RDF Industry Group secretariat Harriet Parke said: “The RDF Industry Group attended Defra’s no-deal Brexit planning event for waste export, along with a range of other stakeholders, to discuss what the main risks to the industry are, what the industry is doing and can do to prepare, and what is needed from the government to assist with this.

“Topics ranging from TFS notifications, customs, storage and landfill were discussed, and the Group will continue to work with the regulators and Government departments to prepare for the scenario of a no-deal Brexit.”

Jakob Rindegren, Environmental Services Association recycling policy advisor said: ”We have been assured that the EU competent authorities will allow notifications to roll-over after Brexit, which is good news.

”The concern is therefore not so much with the regulation as with temporary disruptions at ports. Delays and extra costs are of course unwelcome but our members have put in place contingencies to minimise the impact. Another concern is the risk of increased waste crime and abandoned sites, and we encourage local authorities and businesses to be extra vigilant and understand their duty of care.”

Prior to the meeting, Defra confirmed that after March if there is no deal, import/export licences will no longer be valid for shipments of waste to the remaining 27 EU countries, and that licences issued by the EU to the UK will no longer be valid for shipments to the UK.
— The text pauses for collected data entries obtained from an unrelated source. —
(** The value of a run that returned, [d] otherwise. *)
Definition ok_or {A} (d : A) (m : outcome A) : A :=
  match m with
  | Ok a => a
  | Raise _ => d
  end.

(** The files after the metrics of method "lwf" were written for seed 30,
    and then for seed 42. *)
Definition sample_files30 : gmap string (metrics Z) :=
  ok_or ∅ (writeMetrics "lwf" 30 (replicate 10 1%Z) [[5; 0]; [1; 4]]%Z ∅).
Definition sample_files42 : gmap string (metrics Z) :=
  ok_or ∅ (writeMetrics "lwf" 42 (replicate 10 1%Z) [[5; 0]; [1; 4]]%Z sample_files30).

(** * Proofs *)

(** ** One-hot encoding *)

Lemma setitem_in_range t i l v row :
  rows t !! i = Some row → index_ok (ncols t) l →
  setitem t i l v =
    Ok (Tensor2 (ncols t)
          (<[i := <[Z.to_nat (wrap_index (ncols t) l) := v]> row]> (rows t))).
Proof.
  intros Hrow Hl. unfold setitem. rewrite Hrow.
  destruct (decide (index_ok (ncols t) l)); [done | contradiction].
Qed.

Lemma setitem_out_of_range t i l v :
  ¬ index_ok (ncols t) l → fails (setitem t i l v).
Proof.
  intros Hl. unfold setitem. destruct (rows t !! i); [|done].
  destruct (decide (index_ok (ncols t) l)); [contradiction | done].
Qed.

Lemma encode_loop_rows ls : ∀ t k,
  k + length ls ≤ length (rows t) →
  Forall (index_ok (ncols t)) ls →
  ∃ t', encode_loop t k ls = Ok t'
    ∧ ncols t' = ncols t
    ∧ length (rows t') = length (rows t)
    ∧ ∀ i, rows t' !! i =
        if decide (k ≤ i) then
          match ls !! (i - k) with
          | Some l => <[Z.to_nat (wrap_index (ncols t) l) := 1%Z]> <$> rows t !! i
          | None => rows t !! i
          end
        else rows t !! i.
Proof.
  induction ls as [|l ls IH]; intros t k Hlen Hok.
  - exists t. repeat split; try done.
    intros i. case_decide; [|done]. by rewrite lookup_nil.
  - simpl in Hlen. inversion Hok as [|? ? Hl Hls]; subst.
    destruct (lookup_lt_is_Some_2 (rows t) k) as [row Hrow]; [lia|].
    simpl. rewrite (setitem_in_range _ _ _ _ _ Hrow Hl). simpl.
    set (t1 := Tensor2 _ _).
    destruct (IH t1 (S k)) as (t' & Hrun & Hcols & Hrows & Hget).
    + subst t1. simpl. rewrite length_insert. lia.
    + done.
    + exists t'. split; [done|]. split; [done|]. split.
      { rewrite Hrows. subst t1. simpl. by rewrite length_insert. }
      intros i. rewrite Hget. subst t1. simpl.
      destruct (decide (i = k)) as [->|Hne].
      * rewrite Nat.sub_diag. simpl.
        rewrite decide_False by lia. rewrite decide_True by lia.
        rewrite list_lookup_insert_eq by (apply lookup_lt_is_Some; eauto).
        by rewrite Hrow.
      * rewrite list_lookup_insert_ne by done.
        destruct (decide (k ≤ i)) as [Hle|Hgt].
        -- rewrite decide_True by lia.
           replace (i - k) with (S (i - S k)) by lia. done.
        -- rewrite decide_False by lia. done.
Qed.

Lemma encode_loop_fails ls : ∀ t k,
  k + length ls ≤ length (rows t) →
  Exists (fun l => ¬ index_ok (ncols t) l) ls →
  fails (encode_loop t k ls).
Proof.
  induction ls as [|l ls IH]; intros t k Hlen Hbad.
  - inversion Hbad.
  - simpl in Hlen. simpl.
    destruct (decide (index_ok (ncols t) l)) as [Hl|Hl].
    + destruct (lookup_lt_is_Some_2 (rows t) k) as [row Hrow]; [lia|].
      rewrite (setitem_in_range _ _ _ _ _ Hrow Hl). simpl.
      apply IH; simpl.
      * rewrite length_insert. lia.
      * inversion Hbad; [contradiction | done].
    + pose proof (setitem_out_of_range t k l 1%Z Hl) as Hf.
      destruct (setitem t k l 1%Z); [done | done].
Qed.

Lemma mapped_labels_batch labels ri m :
  mapped_labels labels ri = Ok m →
  py_len labels = Ok (length m) ∧ (ri = None → py_iter labels = Ok m).
Proof.
  unfold mapped_labels, map_to_outputs.
  destruct ri as [ri|]; destruct labels as [| |z| | |t]; simpl; try discriminate.
  - destruct (torch_tensor1 z); simpl; [|discriminate].
    destruct (py_int _); simpl; discriminate.
  - intros [= <-]. by rewrite getNodes_length.
  - intros [= <-]. done.
  - intros [= <-]. done.
Qed.

Lemma one_hot_encode_unfold labels n ri m :
  mapped_labels labels ri = Ok m →
  _one_hot_encode labels n ri = encode_loop (torch_zeros (length m) n) 0 m.
Proof.
  intros Hm. destruct (mapped_labels_batch _ _ _ Hm) as [Hlen _].
  unfold _one_hot_encode. rewrite Hlen. simpl.
  unfold mapped_labels in Hm.
  destruct (map_to_outputs labels ri) as [labels'|]; simpl in *; [|discriminate].
  by rewrite Hm.
Qed.

(** The rows written by a call whose mapped indices are all accepted. *)
Lemma one_hot_encode_rows labels n ri m :
  mapped_labels labels ri = Ok m →
  Forall (index_ok n) m →
  ∃ enconded,
    _one_hot_encode labels n ri = Ok enconded
    ∧ shape enconded = (length m, n)
    ∧ ∀ i l, m !! i = Some l →
        rows enconded !! i =
          Some (<[Z.to_nat (wrap_index n l) := 1%Z]> (replicate n 0%Z)).
Proof.
  intros Hm Hok. rewrite (one_hot_encode_unfold _ _ _ _ Hm).
  destruct (encode_loop_rows m (torch_zeros (length m) n) 0)
    as (t' & Hrun & Hcols & Hrows & Hget).
  { simpl. by rewrite length_replicate. }
  { done. }
  exists t'. split; [done|]. split.
  { unfold shape. rewrite Hrows, Hcols. simpl. by rewrite length_replicate. }
  intros i l Hi. rewrite Hget. rewrite decide_True by lia.
  rewrite Nat.sub_0_r, Hi. simpl.
  rewrite lookup_replicate_2 by (apply lookup_lt_Some in Hi; done). done.
Qed.

Lemma one_hot_row_entry n c j :
  j < n →
  (<[c := 1%Z]> (replicate n 0%Z)) !! j = Some (if decide (j = c) then 1%Z else 0%Z).
Proof.
  intros Hj. destruct (decide (j = c)) as [->|Hne].
  - rewrite list_lookup_insert_eq; [done | by rewrite length_replicate].
  - rewrite list_lookup_insert_ne by done. by apply lookup_replicate_2.
Qed.

Lemma remapped_batch_mapped labels ri m :
  remapped_batch labels ri m → mapped_labels labels ri = Ok m.
Proof.
  unfold remapped_batch, mapped_labels. destruct ri as [ri|]; simpl.
  - intros (t & -> & ->). reflexivity.
  - intros Hm. exact Hm.
Qed.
But the meeting heard that Defra has now agreed that extisting TFS notifications will continue in the majority of EU authorities.

Defra has also confirmed that post Brexit the UK will remain a party to the Basel Convention and a member of the OECD. In the event of no-deal, the UK will be treated in the same way as other OECD countries under the customs guidelines.

Countries exporting waste to the EU for disposal must submit a duly reasoned request (DRR) to the relevant EU competent authority, explaining why the country does not have and cannot reasonably acquire the appropriate disposal facilities.

Defra said there will be no changes to waste exports for recycling, eligible to be shipped under the Green Control procedure.

Comment: Steve Burton, director of Andusia

“It is a shame that Government have left it till now to listen to the waste industry and plan for a no-deal scenario. There appears to be no strategy in place to avoid interruption to the industry. 

“It is Andusia’s view that RDF exports will continue to play a valuable, and crucial, role in diverting waste away from landfill but the lack of clarity in border activities is creating uncertainty and, sadly, scare-mongering.

“At Andusia, logistics is at the heart of our business. We are prepared for every eventuality and will do everything we can to minimise delays and any impact it has on our customers, no matter what the outcome on 29th March.”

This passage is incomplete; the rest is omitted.